(** * splref: attribution lifecycle, fraud heuristics, verification
      scheduler, leaderboard cache and review workflow.

    A shallow embedding of the Python sources under [app/] and the
    properties of the specification checked against it.

    Conventions
    - A Python [str] is the list of its code points ([pystr]).
    - A [datetime] is an integer number of microseconds ([Z]).
    - The tables of the database are lists of rows, in insertion order.
    - Module-level dictionaries ([_verification_tasks], [_subnet_events],
      [_cache]) are finite maps threaded through the operations. *)

From Stdlib Require Import ZArith NArith List Bool Ascii String Lia Permutation.
From Stdlib Require Import DecimalPos DecimalN.
From stdpp Require Import base decidable option list sorting gmap.

Local Open Scope Z_scope.

(* ===================================================================== *)
(** ** Python strings *)
(* ===================================================================== *)

Module Py.

(** A [str] is a sequence of Unicode code points. *)
Abbreviation char := N (only parsing).
Abbreviation pystr := (list N) (only parsing).

(** Literals: the code points of a Rocq string. *)
Fixpoint py (s : string) : pystr :=
  match s with
  | EmptyString => []
  | String a s' => N_of_ascii a :: py s'
  end.

(** [str.isspace] on one code point (the code points with the Unicode
    White_Space property or a bidirectional class of WS, B or S). *)
Definition is_space (c : N) : bool :=
  (((9 <=? c) && (c <=? 13)) || ((28 <=? c) && (c <=? 32))
   || (c =? 133) || (c =? 160) || (c =? 5760)
   || ((8192 <=? c) && (c <=? 8202))
   || (c =? 8232) || (c =? 8233) || (c =? 8239) || (c =? 8287)
   || (c =? 12288))%N.

(** [s.lstrip(chars)], [s.rstrip(chars)] and [s.strip(chars)], the set of
    stripped characters given as a predicate. *)
Fixpoint lstrip_chars (p : N → bool) (s : pystr) : pystr :=
  match s with
  | [] => []
  | c :: s' => if p c then lstrip_chars p s' else s
  end.

Definition rstrip_chars (p : N → bool) (s : pystr) : pystr :=
  rev (lstrip_chars p (rev s)).

Definition strip_chars (p : N → bool) (s : pystr) : pystr :=
  rstrip_chars p (lstrip_chars p s).

(** [s.strip()] strips white space. *)
Definition strip (s : pystr) : pystr := strip_chars is_space s.

(** [s.split(sep)] for a separator of one character: never returns the
    empty list; [''.split(',') == ['']]. *)
Fixpoint split (sep : N) (s : pystr) : list pystr :=
  match s with
  | [] => [[]]
  | c :: s' =>
      if (c =? sep)%N then [] :: split sep s'
      else match split sep s' with
           | w :: ws => (c :: w) :: ws
           | [] => [[c]]
           end
  end.

(** [sep.join(parts)] for a separator of one character. *)
Fixpoint join (sep : N) (parts : list pystr) : pystr :=
  match parts with
  | [] => []
  | [w] => w
  | w :: ws => w ++ sep :: join sep ws
  end.

(** [a <= b] on [str]: lexicographic on code points. *)
Fixpoint str_leb (a b : pystr) : bool :=
  match a, b with
  | [], _ => true
  | _ :: _, [] => false
  | x :: a', y :: b' =>
      if (x <? y)%N then true
      else if (x =? y)%N then str_leb a' b' else false
  end.

Definition str_le (a b : pystr) : Prop := str_leb a b = true.

(** Truthiness of a [str] and of an [Optional[str]]: [None] and [''] are
    falsy. *)
Definition truthy (s : pystr) : bool :=
  match s with [] => false | _ => true end.

Definition truthy_opt (o : option pystr) : bool :=
  match o with None => false | Some s => truthy s end.

(** [o or ''] *)
Definition or_empty (o : option pystr) : pystr := default [] o.

(** [sorted(xs)] with the order [leb]: a stable sort (equal elements keep
    their order), here by insertion from the right. *)
Section Sorted.
Context {A : Type} (leb : A → A → bool).

Fixpoint insert_sorted (x : A) (l : list A) : list A :=
  match l with
  | [] => [x]
  | y :: l' => if leb x y then x :: l else y :: insert_sorted x l'
  end.

Definition sorted (l : list A) : list A := foldr insert_sorted [] l.
End Sorted.

Definition comma : N := 44%N.
Definition colon : N := 58%N.
Definition slash : N := 47%N.
Definition dot : N := 46%N.

(** [str(n)] for a natural number: its decimal digits. *)
Fixpoint digits (u : Decimal.uint) : pystr :=
  match u with
  | Decimal.Nil => []
  | Decimal.D0 u' => 48%N :: digits u'
  | Decimal.D1 u' => 49%N :: digits u'
  | Decimal.D2 u' => 50%N :: digits u'
  | Decimal.D3 u' => 51%N :: digits u'
  | Decimal.D4 u' => 52%N :: digits u'
  | Decimal.D5 u' => 53%N :: digits u'
  | Decimal.D6 u' => 54%N :: digits u'
  | Decimal.D7 u' => 55%N :: digits u'
  | Decimal.D8 u' => 56%N :: digits u'
  | Decimal.D9 u' => 57%N :: digits u'
  end.

Definition str_of_N (n : N) : pystr := digits (N.to_uint n).

(** [xs[:n]] for an [int] [n]: a negative [n] counts from the end. *)
Definition slice_to {A} (n : Z) (xs : list A) : list A :=
  if (0 <=? n)%Z then take (Z.to_nat n) xs
  else take (length xs - Z.to_nat (- n)) xs.

(** Functions of the Python standard library that the sources call and
    that are not modelled here. *)
Inductive IpAddress :=
| IPv4Address (a b c d : N)
| IPv6Address.

Class PyLib := {
  (** [urllib.parse.urlparse(url).path] *)
  urlparse_path : pystr → pystr;
  (** [ipaddress.ip_address(s)]; [None] stands for [ValueError] *)
  ip_address : pystr → option IpAddress;
  (** [int(s)]; [None] stands for [ValueError] *)
  py_int : pystr → option Z;
}.

End Py.

Import Py.

(* ===================================================================== *)
(** ** models.py *)
(* ===================================================================== *)

Inductive EventType := JOIN | LEAVE | PROMOTE | REVOKE.

Inductive AttributionStatus := PENDING | VERIFIED | REVOKED.

Global Instance AttributionStatus_eq_dec : EqDecision AttributionStatus.
Proof. solve_decision. Defined.

Global Instance EventType_eq_dec : EqDecision EventType.
Proof. solve_decision. Defined.

(** A [datetime], in microseconds. *)
Abbreviation datetime := Z (only parsing).

Record User := mkUser {
  user_id : Z;
  username : option pystr;
  first_name : option pystr;
  last_name : option pystr;
}.

Record Affiliate := mkAffiliate {
  aff_id : Z;
  owner_user_id : Z;
  invite_link : pystr;
  link_code : pystr;
  is_active : bool;
}.

Record Attribution := mkAttribution {
  attr_id : Z;
  joined_user_id : Z;
  affiliate_id : Z;
  joined_at : datetime;
  verified_at : option datetime;
  status : AttributionStatus;
  note : option pystr;
  last_seen_ip : option pystr;
  source_subnet : option pystr;
}.

(** The JSON payload [raw] of an event, for the two shapes the handlers
    write. *)
Inductive RawPayload :=
| RawJoin (invite_link link_code : pystr) (attribution_id : Z)
          (flags : list pystr) (source_ip source_subnet : option pystr)
| RawLeave (reason : pystr) (attribution_id : Z)
| RawEmpty.

Record Event := mkEvent {
  ev_id : Z;
  ev_type : EventType;
  ev_user_id : Z;
  ev_affiliate_id : option Z;
  raw : RawPayload;
}.

(** Field assignments on an [Attribution] object. *)
Definition set_status (st : AttributionStatus) (a : Attribution) : Attribution :=
  mkAttribution (attr_id a) (joined_user_id a) (affiliate_id a) (joined_at a)
    (verified_at a) st (note a) (last_seen_ip a) (source_subnet a).

Definition set_verified_at (v : option datetime) (a : Attribution) : Attribution :=
  mkAttribution (attr_id a) (joined_user_id a) (affiliate_id a) (joined_at a)
    v (status a) (note a) (last_seen_ip a) (source_subnet a).

Definition set_note (n : option pystr) (a : Attribution) : Attribution :=
  mkAttribution (attr_id a) (joined_user_id a) (affiliate_id a) (joined_at a)
    (verified_at a) (status a) n (last_seen_ip a) (source_subnet a).

(* ===================================================================== *)
(** ** db.py: the session *)
(* ===================================================================== *)

(** The tables, rows in insertion order, and the two sequences behind the
    autoincrement keys. Every handler runs its statements inside one
    [session_scope()], which commits on a normal exit (an early [return]
    included), so a handler maps a database to the committed database. *)
Record Database := mkDatabase {
  users : list User;
  affiliates : list Affiliate;
  attributions : list Attribution;
  events : list Event;
  attribution_seq : Z;
  event_seq : Z;
}.

Definition with_users (us : list User) (db : Database) : Database :=
  mkDatabase us (affiliates db) (attributions db) (events db)
    (attribution_seq db) (event_seq db).

Definition with_attributions (l : list Attribution) (db : Database) : Database :=
  mkDatabase (users db) (affiliates db) l (events db)
    (attribution_seq db) (event_seq db).

(** Flushing a modified [Attribution] object: [UPDATE ... WHERE id = pk]. *)
Definition save_attribution (a : Attribution) (db : Database) : Database :=
  with_attributions
    ((λ r, if decide (attr_id r = attr_id a) then a else r) <$> attributions db) db.

(* ===================================================================== *)
(** ** services/users.py *)
(* ===================================================================== *)

Definition get_user (db : Database) (uid : Z) : option User :=
  snd <$> list_find (λ u, user_id u = uid) (users db).

Definition upsert_user (db : Database) (uid : Z)
    (uname fname lname : option pystr) : Database * User :=
  let u := mkUser uid uname fname lname in
  match get_user db uid with
  | Some _ =>
      (with_users ((λ r, if decide (user_id r = uid) then u else r) <$> users db) db, u)
  | None => (with_users (users db ++ [u]) db, u)
  end.

(* ===================================================================== *)
(** ** services/affiliates.py *)
(* ===================================================================== *)

Definition get_affiliate (db : Database) (id : Z) : option Affiliate :=
  snd <$> list_find (λ a, aff_id a = id) (affiliates db).

Definition get_affiliate_by_code (db : Database) (code : pystr) : option Affiliate :=
  snd <$> list_find (λ a, link_code a = code) (affiliates db).

(* ===================================================================== *)
(** ** services/events.py *)
(* ===================================================================== *)

Definition log_event (db : Database) (ty : EventType) (uid : Z)
    (aff : option Z) (payload : RawPayload) : Database :=
  mkDatabase (users db) (affiliates db) (attributions db)
    (events db ++ [mkEvent (event_seq db) ty uid aff payload])
    (attribution_seq db) (event_seq db + 1).

(* ===================================================================== *)
(** ** services/attributions.py *)
(* ===================================================================== *)

(** [create_attribution]: the status column defaults to [PENDING],
    [verified_at] to NULL. [joined_at or datetime.now()]: the handler
    always passes [joined_at]. *)
Definition create_attribution (db : Database) (aff : Affiliate) (uid : Z)
    (joined : datetime) (source_ip subnet note_ : option pystr)
    : Database * Attribution :=
  let record := mkAttribution (attribution_seq db) uid (aff_id aff) joined
                  None PENDING note_ source_ip subnet in
  (mkDatabase (users db) (affiliates db) (attributions db ++ [record])
     (events db) (attribution_seq db + 1) (event_seq db), record).

(** [select(Attribution).where(joined_user_id == user_id)].scalar_one_or_none():
    the unique constraint on [joined_user_id] leaves at most one row. *)
Definition get_attribution_by_user (db : Database) (uid : Z) : option Attribution :=
  snd <$> list_find (λ a, joined_user_id a = uid) (attributions db).

(** [session.get(Attribution, attr_id)] *)
Definition get_attribution (db : Database) (id : Z) : option Attribution :=
  snd <$> list_find (λ a, attr_id a = id) (attributions db).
⁂
### EXERCISE DETAILS
Find "snd <$> list_find (λ a, aff_id" in the entries above and copy that whole line exactly, then each line after it through the line that contains "let record := mkAttribution".

### SOLUTION BELOW
  snd <$> list_find (λ a, aff_id a = id) (affiliates db).

Definition get_affiliate_by_code (db : Database) (code : pystr) : option Affiliate :=
  snd <$> list_find (λ a, link_code a = code) (affiliates db).

(* ===================================================================== *)
(** ** services/events.py *)
(* ===================================================================== *)

Definition log_event (db : Database) (ty : EventType) (uid : Z)
    (aff : option Z) (payload : RawPayload) : Database :=
  mkDatabase (users db) (affiliates db) (attributions db)
    (events db ++ [mkEvent (event_seq db) ty uid aff payload])
    (attribution_seq db) (event_seq db + 1).

(* ===================================================================== *)
(** ** services/attributions.py *)
(* ===================================================================== *)

(** [create_attribution]: the status column defaults to [PENDING],
    [verified_at] to NULL. [joined_at or datetime.now()]: the handler
    always passes [joined_at]. *)
Definition create_attribution (db : Database) (aff : Affiliate) (uid : Z)
    (joined : datetime) (source_ip subnet note_ : option pystr)
    : Database * Attribution :=
  let record := mkAttribution (attribution_seq db) uid (aff_id aff) joined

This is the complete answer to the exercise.